A decisão do ministro Alexandre de Moraes, do STF, que concedeu 90 dias de prisão domiciliar a Jair Bolsonaro, acabou criando uma coincidência curiosa com o calendário da Copa do Mundo de 2026. Mais do que coincidência: um encaixe quase milimétrico, digno de tabela oficial.
Se a contagem começa em 24 de março, o prazo se encerra em 22 de junho. Exatamente no momento em que a fase de grupos está chegando ao fim e o torneio começa a definir quem segue adiante.
Em casa, com pipoca e tornozeleira
Na prática, Bolsonaro ganha lugar cativo no sofá para boa parte da primeira fase.
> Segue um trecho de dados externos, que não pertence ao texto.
(* ===== verification/ResizeBinary.v ===== *)
(** * The build tool that pads an image (tools/resize_binary.c)

    A program of the host: it copies a file into a buffer of a given size,
    filled up with zeros, marks it as a boot sector if asked to, and writes
    the buffer to another file.  Files are a map from names to contents.
    What the C library answers is part of the environment: whether [malloc]
    and [fopen] for reading and for writing succeed (the results are used
    without a check: reading, writing or filling through NULL is a fault),
    how many bytes [fwrite] can put into the
    file, and the options [getopt] finds in the arguments, each with its
    [optarg]; [atoi] is an argument. *)

From stdpp Require Import base numbers list gmap.
From Stdlib Require Import ZArith Lia.
From S2P Require Import Prelude.

Open Scope Z_scope.

#[local] Coercion Z.of_nat : nat >-> Z.

Abbreviation name := (list Z).
Definition files : Type := gmap name (list Z).

Section Tool.
Context (malloc : Z -> bool) (readable writable : name -> bool) (room : Z) (atoi : name -> Z).

(** The first [n] bytes of a file, or what it has; [None] for -1. *)
Definition read_binary (fname : name) (n : Z) : M files (option (list Z)) := fun fs =>
  match fs !! fname with
  | None => Fault
  | Some l =>
      if readable fname then
        let got := take (Z.to_nat n) l in
        if negb (length got =? n) then Ret (None, fs) else Ret (Some got, fs)
      else Fault
  end.

(** "wb+" empties the file before anything is written. *)
Definition write_binary (fname : name) (buf : list Z) (n : Z) : M files Z := fun fs =>
  if writable fname then
    let put := take (Z.to_nat (Z.min n room)) buf in
    let fs := <[fname := put]> fs in
    if negb (length put =? n) then Ret (-1, fs) else Ret (n, fs)
  else Fault.

(** [buf[i] = x] on the buffer. *)
Definition set_byte (i : Z) (x : Z) (buf : list Z) : list Z := <[Z.to_nat i := x]> buf.

Definition resize_binary (ifname ofname : name) (n : Z) (isbootsect : bool) : M files Z :=
  fs ← mget;
  match fs !! ifname with
  | None => mret (-1)
  | Some st =>
      let st_size := Z.of_nat (length st) in
      if (if isbootsect then 510 else n) <? st_size then mret (-1)
      else
        let buf_size := if isbootsect then 512 else n in
        if negb (malloc buf_size) then mlift Fault
        else
          let buf := replicate (Z.to_nat buf_size) 0 in
          r ← read_binary ifname st_size;
          match r with
          | None => mret (-1)
          | Some got =>
              let buf := got ++ drop (length got) buf in
              let buf := if isbootsect then set_byte 511 0xAA (set_byte 510 0x55 buf) else buf in
              ret ← write_binary ofname buf buf_size;
              if ret <? 0 then mret (-1) else mret 0
          end
  end.

(** The variables of [main] that the options set. *)
Record options := Options { o_in : option name; o_out : option name; o_boot : bool; o_size : Z }.

(** The loop over the options; [None] for the jump to [err]. *)
Fixpoint parse (opts : list (Z * name)) (o : options) : option options :=
  match opts with
  | [] => Some o
  | (c, optarg) :: opts =>
      if c =? 105 then parse opts (Options (Some optarg) (o_out o) (o_boot o) (o_size o))
      else if c =? 111 then parse opts (Options (o_in o) (Some optarg) (o_boot o) (o_size o))
      else if c =? 98 then parse opts (Options (o_in o) (o_out o) true (o_size o))
      else if c =? 110 then parse opts (Options (o_in o) (o_out o) (o_boot o) (atoi optarg))
      else None
  end.

Definition main (opts : list (Z * name)) : M files Z :=
  match parse opts (Options None None false 512) with
  | None => mret (-1)
  | Some o =>
      match o_in o, o_out o with
      | Some i, Some out =>
          if o_size o <=? 0 then mret (-1)
          else ret ← resize_binary i out (o_size o) (o_boot o); if ret <? 0 then mret (-1) else mret 0
      | _, _ => mret (-1)
      end
  end.

(** ** What it does *)

(** The image: the contents, zeros, and the mark of a boot sector. *)
Definition image (l : list Z) (n : Z) (boot : bool) : list Z :=
  if boot then l ++ replicate (510 - length l) 0 ++ [0x55; 0xAA] else l ++ replicate (Z.to_nat n - length l) 0.

Lemma set_mark (l : list Z) : (length l <= 510)%nat ->
  set_byte 511 0xAA (set_byte 510 0x55 (l ++ drop (length l) (replicate 512 0))) = image l 512 true.
Proof.
  intros Hl. unfold set_byte, image. rewrite drop_replicate.
  replace (512 - length l)%nat with ((510 - length l) + 2)%nat by lia. rewrite replicate_add, app_assoc.
  set (k := l ++ replicate (510 - length l) 0). assert (Hk : length k = 510%nat) by (unfold k; rewrite length_app, length_replicate; lia).
  change (Z.to_nat 510) with 510%nat. change (Z.to_nat 511) with 511%nat.
  rewrite (insert_app_r_alt k _ 510) by lia. rewrite insert_app_r_alt by lia. rewrite Hk. unfold k. by rewrite <- app_assoc.
Qed.

Lemma image_length (l : list Z) (n : Z) (boot : bool) : 0 < n -> length l <= (if boot then 510 else n) ->
  length (image l n boot) = Z.to_nat (if boot then 512 else n).
Proof. intros Hn Hl. unfold image. destruct boot; rewrite !length_app, ?length_replicate; cbn [length]; lia. Qed.

Lemma resize_run (fs : files) (ifname ofname : name) (n : Z) (boot : bool) (l : list Z) :
  0 < n -> fs !! ifname = Some l -> length l <= (if boot then 510 else n) -> malloc (if boot then 512 else n) = true ->
  readable ifname = true -> writable ofname = true -> (if boot then 512 else n) <= room ->
  resize_binary ifname ofname n boot fs = Ret (0, <[ofname := image l n boot]> fs).
Proof.
  intros Hn Hf Hl Hm Hrd Hw Hr. unfold resize_binary. rewrite (M_bind_run _ _ fs fs fs eq_refl), Hf.
  rewrite (proj2 (Z.ltb_ge _ _)) by lia. rewrite Hm. cbn [negb].
  assert (Er : read_binary ifname (length l) fs = Ret (Some l, fs)).
  { unfold read_binary. rewrite Hf, Hrd, Nat2Z.id, take_ge, Z.eqb_refl by done. done. }
  rewrite (M_bind_run _ _ _ _ _ Er).
  set (buf := if boot then _ else _). assert (Eb : buf = image l n boot).
  { unfold buf. destruct boot; [by rewrite set_mark by lia|]. unfold image. by rewrite drop_replicate. }
  rewrite Eb. pose proof (image_length l n boot Hn Hl) as Hil.
  assert (Ew : write_binary ofname (image l n boot) (if boot then 512 else n) fs
    = Ret (if boot then 512 else n, <[ofname := image l n boot]> fs)).
  { unfold write_binary. rewrite Hw, Z.min_l by done. rewrite take_ge by lia. rewrite Hil.
    rewrite Z2Nat.id, Z.eqb_refl by (destruct boot; lia). done. }
  rewrite (M_bind_run _ _ _ _ _ Ew). by destruct boot; rewrite (proj2 (Z.ltb_ge _ _)) by lia.
Qed.

Lemma resize_faults (fs : files) (ifname ofname : name) (n : Z) (boot : bool) (l : list Z) :
  fs !! ifname = Some l -> length l <= (if boot then 510 else n) ->
  malloc (if boot then 512 else n) = false \/ readable ifname = false \/ writable ofname = false ->
  resize_binary ifname ofname n boot fs = Fault.
Proof.
  intros Hf Hl Hbad. unfold resize_binary. rewrite (M_bind_run _ _ fs fs fs eq_refl), Hf.
  rewrite (proj2 (Z.ltb_ge _ _)) by lia. destruct (malloc _); [|done]. destruct Hbad as [?|Hbad]; [done|]. cbn [negb].
  unfold mbind, M_bind, read_binary. rewrite Hf. destruct (readable ifname); [|done]. destruct Hbad as [?|Hw]; [done|].
  rewrite Nat2Z.id, take_ge, Z.eqb_refl by done. cbn [negb]. unfold write_binary. by rewrite Hw.
Qed.

(** The options that were understood, in terms of the last occurrence. *)
Fixpoint last_of (c : Z) (opts : list (Z * name)) (d : option name) : option name :=
  match opts with [] => d | (x, a) :: opts => last_of c opts (if x =? c then Some a else d) end.

Definition known (c : Z) : Prop := c = 105 \/ c = 111 \/ c = 98 \/ c = 110.

Lemma parse_run opts : forall i out b sz, Forall (fun x => known x.1) opts ->
  parse opts (Options i out b (default 512 (atoi <$> sz))) =
    Some (Options (last_of 105 opts i) (last_of 111 opts out) (b || existsb (fun x => x.1 =? 98) opts)
            (default 512 (atoi <$> last_of 110 opts sz))).
Proof.
  induction opts as [|[c a] opts IH]; intros i out b sz Hf; [by rewrite orb_false_r|].
  apply Forall_cons in Hf as [Hc Hf]. cbn [fst] in Hc. cbn [parse last_of existsb fst o_in o_out o_boot o_size].
  destruct Hc as [->|[->|[->| ->]]]; cbn [Z.eqb Pos.eqb orb].
  - by apply IH.
  - by apply IH.
  - rewrite (IH i out true sz Hf). by rewrite orb_true_r.
  - by apply (IH i out b (Some a)).
Qed.

Lemma parse_unknown opts : forall o, Exists (fun x => ~ known x.1) opts -> parse opts o = None.
Proof.
  induction opts as [|[c a] opts IH]; intros o He; [by apply Exists_nil in He|]. cbn [parse].
  destruct (Z.eqb_spec c 105) as [->|]; [|destruct (Z.eqb_spec c 111) as [->|]; [|destruct (Z.eqb_spec c 98) as [->|];
    [|destruct (Z.eqb_spec c 110) as [->|]; [|done]]]];
    (apply IH; apply Exists_cons in He as [Hc|He]; [destruct Hc; unfold known; cbn; tauto|done]).
Qed.

(** C27. The tool writes the image it is asked for: when all options are known and
    the last "-i", "-o" and "-n" name an existing file, a file that can be
    written and a positive size (512 when there is none), the input is small
    enough and the system gives what is needed (memory, both files open,
    room for the output), [main] answers 0 and the
    output file holds the input followed by zeros up to the size, or with
    "-b" up to 510 bytes and the mark 55 AA.  No other file changes.  An
    unknown option, a missing file name, a size that is not positive, a
    missing input or one that is too large gives -1 with no file changed.
    Without memory, or when a file cannot be opened, the tool faults. *)
Theorem resize_main_ok (opts : list (Z * name)) (fs : files) :
  let i := last_of 105 opts None in
  let out := last_of 111 opts None in
  let boot := existsb (fun x => x.1 =? 98) opts in
  let n := default 512 (atoi <$> last_of 110 opts None) in
  let limit := if boot then 510 else n in
  (Exists (fun x => ~ known x.1) opts \/ i = None \/ out = None \/ n <= 0 \/
   (exists f, i = Some f /\ (fs !! f = None \/ exists l, fs !! f = Some l /\ limit < length l)) ->
   main opts fs = Ret (-1, fs)) /\
  (forall f o l, Forall (fun x => known x.1) opts -> i = Some f -> out = Some o -> 0 < n -> fs !! f = Some l -> length l <= limit ->
   (malloc (if boot then 512 else n) = true -> readable f = true -> writable o = true -> (if boot then 512 else n) <= room ->
    main opts fs = Ret (0, <[o := image l n boot]> fs)) /\
   (malloc (if boot then 512 else n) = false \/ readable f = false \/ writable o = false -> main opts fs = Fault)).
Proof.
  intros i out boot n limit. split.
  - intros Hbad. destruct (decide (Forall (fun x => known x.1) opts)) as [Hk|Hk].
    2: { unfold main. rewrite parse_unknown; [done|]. by apply not_Forall_Exists in Hk; [|apply _]. }
    unfold main.
    change 512 with (default 512 (atoi <$> None)) at 1. rewrite (parse_run opts None None false None Hk). cbn [o_in o_out o_size o_boot orb].
    fold i. fold out. fold n. change (false || _)%bool with boot.
    destruct Hbad as [Hx|Hbad]; [by apply Exists_not_Forall in Hx|].
    destruct i as [f|], out as [o|]; try done. destruct (Z.leb_spec n 0); [done|].
    destruct Hbad as [?|[?|[?|(g & [= <-] & Hg)]]]; [done|done|lia|].
    unfold resize_binary. rewrite M_bind_assoc, (M_bind_run _ _ fs fs fs eq_refl).
    destruct Hg as [->|(l & -> & Hl)]; [done|]. unfold limit in Hl. by rewrite (proj2 (Z.ltb_lt _ _)) by exact Hl.
  - intros f o l Hk Hi Ho Hn Hf Hl. unfold main.
    pose proof (parse_run opts None None false None Hk) as Ep. change (default 512 (atoi <$> None)) with 512 in Ep. rewrite Ep.
    cbn [o_in o_out o_size o_boot]. fold i. fold out. fold n. change (false || _)%bool with boot. rewrite Hi, Ho.
    rewrite (proj2 (Z.leb_gt _ _)) by lia. split.
    + intros Hm Hrd Hw Hr. by rewrite (M_bind_run _ _ _ _ _ (resize_run fs f o n boot l Hn Hf Hl Hm Hrd Hw Hr)).
    + intros Hbad. unfold mbind, M_bind. by rewrite (resize_faults fs f o n boot l Hf Hl Hbad).
Qed.
End Tool.

(** *** Example: the boot sector of the Makefile *)

Definition boot_opts : list (Z * name) := [(105, [1]); (111, [2]); (98, [])].
Definition boot_files : files := {[ [1] := [0xFA; 0xEB] ]}.

Lemma resize_main_ok_witness :
  main (fun _ => true) (fun _ => true) (fun _ => true) 1000 (fun _ => 0) boot_opts boot_files =
    Ret (0, <[[2] := image [0xFA; 0xEB] 512 true]> boot_files).
Proof.
  apply (proj2 (resize_main_ok (fun _ => true) (fun _ => true) (fun _ => true) 1000 (fun _ => 0) boot_opts boot_files) [1] [2] [0xFA; 0xEB]); try done.
  repeat (apply Forall_cons; split; [unfold known; cbn; lia|]). by apply Forall_nil.
Defined.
A estreia do Brasil contra o Marrocos, no dia 13 de junho, será assistida em casa. O mesmo vale para o segundo jogo, contra o Haiti, no dia 19, com direito a monitoramento eletrônico, mas também a uma visão bem mais confortável do que teria na Papudinha.
O apito antes da Escócia
A ironia do calendário aparece no fechamento da fase de grupos. A prisão domiciliar termina em 22 de junho. Dois dias depois, no dia 24, o Brasil enfrenta a Escócia.
Sem qualquer “acréscimo” judicial, o ex-presidente pode trocar o sofá pelo regime fechado justamente antes do último jogo da primeira fase — e já entrar no clima do mata-mata em outro ambiente.
Final em outro estádio
Se a Seleção Brasileira avançar e chegar à final, marcada para 19 de julho, o cenário já será outro. Pelo cronograma atual, Bolsonaro assistiria à decisão da Papudinha, longe do clima festivo típico de uma final de Copa do Mundo.
VAR jurídico
Como em toda disputa, ainda há espaço para revisão. No futebol, o VAR resolve lances duvidosos. No caso de Bolsonaro, qualquer prorrogação depende do STF.
Até lá, o roteiro está traçado: Marrocos e Haiti no sofá, Escócia sob incerteza e a final, se vier, em um “estádio” bem menos animado.